Today's messenger bag has become the urban pickup truck. Crammed with gadgets, gizmos, and paperwork; just open up the flap and toss in more electronic ephemera. Now it's time for your message bag to pay back for its wanton stuff gluttony and recharge your stashed goodies as you lug your battery-powered electronics around town.
Get your messenger bag up to speed and equip it with a photovoltaic-powered charging circuit. Not just any photovoltaic panel will do, however. It needs to be lightweight, flexible, weatherproof, and powerful. Likewise, the connector for this solar-powered recharging system needs to simple, foolproof, and compatible with the largest number of your electronic gadgets. The thin film plastic solar modules from PowerFilm (formerly Iowa Thin Film Technologies) coupled with a USB female connector are the perfect combination for transforming your overloaded dolt messenger bag into a messenger bag loaded with volts.
Step 1: How to Make Your Own Juice Pouch
- A Messenger Bag (FREE)
- Iowa Thin Film Technologies PowerFilm WeatherPro Series P7.2-75 (Jameco #228161; $39.89)
- USB 6' Cable w/Female Connector (Jameco #222068; $1.65)
- 78M05 Voltage Regulator (Jameco #192233; .19)
- 0.47mF 50V Electrolytic Capacitor (Jameco #330464; .04; substitutes are OK)
- 0.1mF 50V Tantalum Capacitor (Jameco #545570; .31)
- Salvaged Plastic Project Box (FREE)
- Clear Vinyl Sheet (craft store; .50)
- Large Eyelet Kit (craft store; $2.45)
- Alligator Clips
Step 2: Mod Your Bag
Depending upon the style of your messenger bag, you may or may not have to perform any or all of these modifications. Generally, the outside flap of the messenger bag should be equipped with a clear pocket for holding the photovoltaic panel. You can make your own clear pocket from vinyl sheet. Likewise, you will need several grommets or eyelets for routing your cables through the messenger bag. Add as many eyelets as necessary for connecting your charging "dock" with the voltage regulator and the photovoltaic panel.
Step 3: Fun in the Sun
Preparing the photovoltaic panel has been simplified by the manufacturer-attached solder tabs. These tabs are pre-wired as positive (+) and negative (-) terminals. Either solder directly to these tabs or use removable clips for greater flexibility in moving the panel in and out of the bag.

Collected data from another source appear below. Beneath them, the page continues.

(* ===== verification/Fleet.v ===== *)
(** * Placement of machines on hosts: fleet/placement.go *)

From S2P Require Import Prelude Schema HostStore PlacementStore World.

(** ** Requests and configuration *)

Record PlacementRequest : Type := mkPlacementRequest {
  PlacementRequest_VCPUs : Z;
  PlacementRequest_MemoryMB : Z;
  PlacementRequest_DiskMB : Z;
  PlacementRequest_Region : string;
  PlacementRequest_ExpectedImage : string;
  PlacementRequest_OperationID : string;
  PlacementRequest_TargetHostID : Z;  (* non-zero: this host (admin migration) *)
  PlacementRequest_RequireBrowserReflink : bool
}.
#[export] Instance eta_PlacementRequest : Eta PlacementRequest := λ r,
  mkPlacementRequest (PlacementRequest_VCPUs r) (PlacementRequest_MemoryMB r)
    (PlacementRequest_DiskMB r) (PlacementRequest_Region r)
    (PlacementRequest_ExpectedImage r) (PlacementRequest_OperationID r)
    (PlacementRequest_TargetHostID r) (PlacementRequest_RequireBrowserReflink r).

(** ReleaseSoft frees vCPU and memory and keeps the home host; ReleaseHard
    frees everything. *)
Inductive ReleaseMode : Type := ReleaseSoft | ReleaseHard.

(** How eligible hosts are ranked: shuffled, least loaded first, most loaded
    first. *)
Inductive Strategy : Type := Random | Spread | BinPack.

Definition DefaultDiskPerVM : Z := 8192.
Definition hostPlacementHeartbeatMaxAge : Z := seconds 180.

Record PlacementConfig : Type := mkPlacementConfig {
  PlacementConfig_DefaultRegion : string;
  PlacementConfig_ExpectedImage : string;
  PlacementConfig_Strategy : Strategy;
  PlacementConfig_DefaultDiskPerVM : Z
}.
#[export] Instance eta_PlacementConfig : Eta PlacementConfig := λ r,
  mkPlacementConfig (PlacementConfig_DefaultRegion r)
    (PlacementConfig_ExpectedImage r) (PlacementConfig_Strategy r)
    (PlacementConfig_DefaultDiskPerVM r).

Definition NewPlacementService (config : PlacementConfig) : PlacementConfig :=
  if bool_decide (PlacementConfig_DefaultDiskPerVM config = 0)
  then config <| PlacementConfig_DefaultDiskPerVM := DefaultDiskPerVM |> else config.

(** ** sort.Slice and rand.Shuffle *)

(** [sort.Slice] orders by a key and promises nothing on equal keys: an
    implementation is any function with these two laws. *)
Class GoSort : Type := {
  sort_slice : ∀ {A}, (A → Z) → list A → list A;
  sort_slice_perm : ∀ {A} (key : A → Z) l, sort_slice key l ≡ₚ l;
  sort_slice_sorted : ∀ {A} (key : A → Z) l, Sorted (key_le key) (sort_slice key l)
}.

#[export] Instance key_le_total {A} (key : A → Z) : Total (key_le key).
Proof. intros a b. unfold key_le. lia. Qed.
#[export] Instance key_le_trans {A} (key : A → Z) : Transitive (key_le key).
Proof. intros a b c. unfold key_le. lia. Qed.

(** One implementation, to run the model with. *)
Definition go_sort_merge : GoSort := {|
  sort_slice := λ A key l, merge_sort (key_le key) l;
  sort_slice_perm := λ A key l, merge_sort_Permutation (key_le key) l;
  sort_slice_sorted := λ A key l, Sorted_merge_sort (key_le key) l
|}.

(** [out[i], out[j] = out[j], out[i]]. *)
Definition swap {A} (i j : nat) (l : list A) : list A :=
  match l !! i, l !! j with
  | Some a, Some b => <[j := a]> (<[i := b]> l)
  | _, _ => l
  end.
(** [rand.Shuffle]: i from n-1 down to 1, swapped with a random j ≤ i. *)
Fixpoint shuffle_from {A} (i : nat) (l : list A) : M (list A) :=
  match i with
  | O => ret l
  | S i' =>
      let! r := rand_int in
      shuffle_from i' (swap i (r mod (S i)) l)
  end.
Definition rand_Shuffle {A} (l : list A) : M (list A) :=
  shuffle_from (length l - 1) l.

(** ** Host capabilities *)

(** encoding/json matches an object key with a field name exactly or under
    case folding (ASCII here); a later key overwrites an earlier one. *)
Fixpoint fold_ascii (s : string) : string :=
  match s with
  | EmptyString => EmptyString
  | String c s' =>
      let n := Ascii.nat_of_ascii c in
      String (if (Nat.leb 65 n && Nat.leb n 90)%bool
              then Ascii.ascii_of_nat (n + 32) else c) (fold_ascii s')
  end.
Definition key_matches (field key : string) : bool :=
  String.eqb (fold_ascii key) field.

(** Decoding into [struct { ReflinkSupported bool }]; [null] leaves the field. *)
Fixpoint decode_reflink (cur : bool) (fs : list (string * json)) : res bool :=
  match fs with
  | [] => Ok cur
  | (k, v) :: fs' =>
      if key_matches "reflink_supported" k then
        match v with
        | JBool b => decode_reflink b fs'
        | JNull => decode_reflink cur fs'
        | _ => Err (ErrText "json: cannot unmarshal into bool")
        end
      else decode_reflink cur fs'
  end.
(** Decoding into a pointer to that struct; [null] sets it to nil. *)
Definition decode_storage (cur : option bool) (v : json) : res (option bool) :=
  match v with
  | JNull => Ok None
  | JObj fs =>
      match decode_reflink (default false cur) fs with
      | Ok b => Ok (Some b) | Err e => Err e
      end
  | _ => Err (ErrText "json: cannot unmarshal into struct")
  end.
(** Decoding the capabilities: (BrowserStorage, Storage). *)
Fixpoint decode_caps (cur : option bool * option bool) (fs : list (string * json))
    : res (option bool * option bool) :=
  match fs with
  | [] => Ok cur
  | (k, v) :: fs' =>
      if key_matches "browser_storage" k then
        match decode_storage cur.1 v with
        | Ok b => decode_caps (b, cur.2) fs' | Err e => Err e
        end
      else if key_matches "storage" k then
        match decode_storage cur.2 v with
        | Ok b => decode_caps (cur.1, b) fs' | Err e => Err e
        end
      else decode_caps cur fs'
  end.

Definition hostBrowserReflinkSupported (host : Host) : bool :=
  match Host_Capabilities host with
  | None => false
  | Some (JObj fs) =>
      match decode_caps (None, None) fs with
      | Err _ => false
      | Ok (Some b, _) => b
      | Ok (None, Some b) => b
      | Ok (None, None) => false
      end
  | Some _ => false
  end.

Definition validateHostPlacementEligibility (host : Host) (now : time) : res unit :=
  if negb (String.eqb (Host_Status host) "ready")
  then Err (ErrText "host is not ready")
  else if Host_MaintenanceMode host then Err (ErrText "host is in maintenance mode")
  else match Host_LastHeartbeat host with
       | None => Err (ErrText "host has no heartbeat")
       | Some hb =>
           if bool_decide (hb < now - hostPlacementHeartbeatMaxAge)
           then Err (ErrText "host heartbeat is stale") else Ok tt
       end.

(** ** The placement service *)

Section PlacementService.
  Context {go_sort : GoSort}.
  Variable config : PlacementConfig.

(** [diskMB := req.DiskMB; if diskMB == 0 { diskMB = ...DefaultDiskPerVM }]. *)
Definition request_disk (req : PlacementRequest) : Z :=
  if bool_decide (PlacementRequest_DiskMB req = 0)
  then PlacementConfig_DefaultDiskPerVM config else PlacementRequest_DiskMB req.
Definition request_region (req : PlacementRequest) : string :=
  if String.eqb (PlacementRequest_Region req) ""
  then PlacementConfig_DefaultRegion config else PlacementRequest_Region req.

Definition rank (hosts : list Host) : M (list Host) :=
  match PlacementConfig_Strategy config with
  | Random => rand_Shuffle hosts
  | Spread => ret (sort_slice Host_UsedMemoryMB hosts)
  | BinPack => ret (sort_slice (λ h, - Host_UsedMemoryMB h) hosts)
  end.

(** The loop of placeAutoSelect over the ranked hosts. *)
Fixpoint try_hosts (machineID : string) (req : PlacementRequest) (diskMB : Z)
    (ranked : list Host) : M (option Placement * Host * string) :=
  match ranked with
  | [] => fail (ErrWrap "all eligible hosts at capacity or contended" ErrNoEligibleHost)
  | host :: rest =>
      let! r := try (call (PlaceOnHost (Host_ID host) machineID
                  (PlacementRequest_VCPUs req) (PlacementRequest_MemoryMB req) diskMB)) in
      match r with
      | Err _ => try_hosts machineID req diskMB rest
      | Ok vmIP =>
          let! p := try (call (ReservePlacement machineID (Host_ID host) vmIP
                      (PlacementRequest_OperationID req))) in
          match p with
          | Err _ => ret (None, host, vmIP)
          | Ok placement => ret (Some placement, host, vmIP)
          end
      end
  end.

Definition placeAutoSelect (machineID : string) (req : PlacementRequest)
    : M (option Placement * Host * string) :=
  let diskMB := request_disk req in
  let region := request_region req in
  let! hosts := wrap "list eligible hosts" (call (ListEligibleHosts
    (mkHostFilter (PlacementRequest_VCPUs req) (PlacementRequest_MemoryMB req)
       diskMB region "" false))) in
  match hosts with
  | [] => fail (ErrWrap "in region" ErrNoEligibleHost)
  | _ =>
      let! ranked := rank hosts in
      try_hosts machineID req diskMB ranked
  end.

Definition placeOnSpecificHost (machineID : string) (req : PlacementRequest)
    : M (option Placement * Host * string) :=
  let diskMB := request_disk req in
  let hostID := PlacementRequest_TargetHostID req in
  let! vmIP := wrap "target host" (call (PlaceOnHost hostID machineID
    (PlacementRequest_VCPUs req) (PlacementRequest_MemoryMB req) diskMB)) in
  let! r := try (call (GetHost hostID)) in
  match r with
  | Err e =>
      (* Roll back capacity allocated by PlaceOnHost since we can't proceed. *)
      ignore (call (ReleaseHostCapacityWithDisk hostID
        (PlacementRequest_VCPUs req) (PlacementRequest_MemoryMB req) diskMB)) ;;
      fail (ErrWrap "get target host after placement" e)
  | Ok host =>
      let! p := try (call (ReservePlacement machineID hostID vmIP
                  (PlacementRequest_OperationID req))) in
      match p with
      | Err _ => ret (None, host, vmIP)
      | Ok placement => ret (Some placement, host, vmIP)
      end
  end.

Definition Reserve (machineID : string) (req : PlacementRequest)
    : M (option Placement * Host * string) :=
  if bool_decide (PlacementRequest_TargetHostID req = 0)
  then placeAutoSelect machineID req
  else placeOnSpecificHost machineID req.

(** The loop of ReserveBrowserVM over the ranked hosts. *)
Fixpoint try_browser_hosts (browserVMID : string) (req : PlacementRequest)
    (ranked : list Host) : M (Host * string) :=
  match ranked with
  | [] => fail (ErrText "all eligible hosts exhausted for browser VM")
  | host :: rest =>
      if PlacementRequest_RequireBrowserReflink req &&
         negb (hostBrowserReflinkSupported host)
      then try_browser_hosts browserVMID req rest
      else
        let! r := try (call (PlaceBrowserVMOnHost (Host_ID host) browserVMID
                    (PlacementRequest_VCPUs req) (PlacementRequest_MemoryMB req))) in
        match r with
        | Err _ => try_browser_hosts browserVMID req rest
        | Ok vmIP => ret (host, vmIP)
        end
  end.

Definition ReserveBrowserVM (browserVMID : string) (req : PlacementRequest)
    : M (Host * string) :=
  let hostID := PlacementRequest_TargetHostID req in
  if negb (bool_decide (hostID = 0)) then
    let! host := wrap "get target host before browser placement" (call (GetHost hostID)) in
    (if PlacementRequest_RequireBrowserReflink req &&
        negb (hostBrowserReflinkSupported host)
     then fail (ErrText "target host does not report reflink-capable browser storage")
     else ret tt) ;;
    let! vmIP := wrap "target host" (call (PlaceBrowserVMOnHost hostID browserVMID
      (PlacementRequest_VCPUs req) (PlacementRequest_MemoryMB req))) in
    let! r := try (call (GetHost hostID)) in
    match r with
    | Err e =>
        ignore (call (ReleaseBrowserVMPlacement browserVMID)) ;;
        fail (ErrWrap "get target host after browser placement" e)
    | Ok host => ret (host, vmIP)
    end
  else
    let! hosts := wrap "list eligible hosts" (call (ListEligibleHosts
      (mkHostFilter (PlacementRequest_VCPUs req) (PlacementRequest_MemoryMB req) 0
         (request_region req) "" (PlacementRequest_RequireBrowserReflink req)))) in
    match hosts with
    | [] => fail (ErrText "no eligible hosts for browser VM")
    | _ =>
        let! ranked := rank hosts in
        try_browser_hosts browserVMID req ranked
    end.

Definition Activate (placementID : string) : M unit :=
  let! ok := wrap "activate placement" (call (ActivatePlacement placementID)) in
  if ok then ret tt else fail (ErrText "placement not in reserved state").

(** Disk usage of a machine: its data volume and about 3 GB of rootfs. *)
Definition machine_disk (m : Machine) : Z :=
  if bool_decide (0 < Machine_DataVolumeGB m)
  then (Machine_DataVolumeGB m + 3) * 1024
  else PlacementConfig_DefaultDiskPerVM config.

Definition Release (machineID : string) (mode : ReleaseMode) : M unit :=
  let! machine := wrap "get machine" (call (GetMachine machineID)) in
  (* Release placement record *)
  ignore (call (ReleasePlacement machineID)) ;;
  match Machine_HostID machine with
  | None => ret tt
  | Some hostID =>
      let diskMB := machine_disk machine in
      match mode with
      | ReleaseSoft =>
          wrap "soft stop" (call (SoftStopMachine machineID hostID
            (Machine_VCPUs machine) (Machine_MemoryMB machine) diskMB)) ;;
          ignore (call (UpdateMachineHomeHost machineID (Machine_HostID machine)))
      | ReleaseHard =>
          wrap "release capacity" (call (ReleaseHostCapacityWithDisk hostID
            (Machine_VCPUs machine) (Machine_MemoryMB machine) diskMB)) ;;
          wrap "unassign" (call (UnassignMachineFromHost machineID)) ;;
          ignore (call (UpdateMachineHomeHost machineID None))
      end
  end.

Definition RecoverAffinity (machineID : string) (req : PlacementRequest)
    : M (option Placement * Host * string) :=
  let! machine := wrap "get machine" (call (GetMachine machineID)) in
  let homeHostID :=
    match Machine_HomeHostID machine with
    | Some h => Some h
    | None => Machine_HostID machine
    end in
  match homeHostID with
  | None => fail (ErrText "machine has no home host — cannot recover affinity")
  | Some home =>
      let! host := wrap "home host lookup failed" (call (GetHost home)) in
      let! t := gets (λ w, db_now (w_db w)) in
      wrap "home host is not eligible — migration required"
        (of_res (validateHostPlacementEligibility host t)) ;;
      let diskMB := request_disk req in
      let! vmIP := wrap "home host has insufficient capacity — migration required"
        (call (ReAllocateHostCapacity machineID (Host_ID host)
          (PlacementRequest_VCPUs req) (PlacementRequest_MemoryMB req) diskMB)) in
      let! p := try (call (ReservePlacement machineID (Host_ID host) vmIP
                  (PlacementRequest_OperationID req))) in
      match p with
      | Err _ => ret (None, host, vmIP)
      | Ok placement => ret (Some placement, host, vmIP)
      end
  end.

End PlacementService.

Determine the positive and negative terminals on the photovoltaic panel with a multimeter. Mark the positive terminal for easy identification.
Step 4: Voltage Regulator
Mount the 78M05 voltage regulator inside your salvaged plastic project box.
Step 5: Getting EVolts
The two capacitors must be soldered to the 78M05 voltage regulator. The positive lead of the 0.47mF electrolytic capacitor is soldered directly to the input lead of the 78M05 voltage regulator. Conversely, the positive lead of the 0.1mF Tantalum capacitor is soldered to the voltage regulator's output lead. Finally, the negative leads of both capacitors are soldered to the ground (GND) lead of the 78M05 voltage regulator.
Step 6: Get Connected
Snip off and discard the male connector from the USB cable. Open this newly exposed cable end and separate the four wires: red, black, green, and white. The green and white wires are USB data lines and they are not used. The red wire is connected to the output lead of the 78M05 voltage regulator. The black wire is connected to the voltage regulator's ground lead.
Step 7: Wire It
Connect the photovoltaic panel's positive terminal to the input lead of the 78M05 voltage regulator and the panel's negative terminal to the voltage regulator's ground lead.
Step 8: Test It
Place the photovoltaic panel in direct sunlight and test the voltage readings with a multimeter at these four points: photovoltaic panel terminals (you did this test in Step 2), voltage regulator input, voltage regulator output, and USB pin 1 + 4. The readings at the first two points should both be approximately 7 - 8 volts. The readings at the last two points should be exactly 5.15 Volts. If you obtain valid voltage readings, try connecting one of your USB-chargeable devices to the Juice Pouch's output USB female connector. During testing we found that iPod nano (first generation) and Sony PSP charged reliably with this setup. Unfortunately, we were not able to charge a Motorola RAZR V3 phone or an iPod shuffle (first generation).
Step 9: Charge!
If everything checks out, assemble the photovoltaic panel, voltage regulator, and wiring inside your messenger bag, hook up a suitable device and charge out there.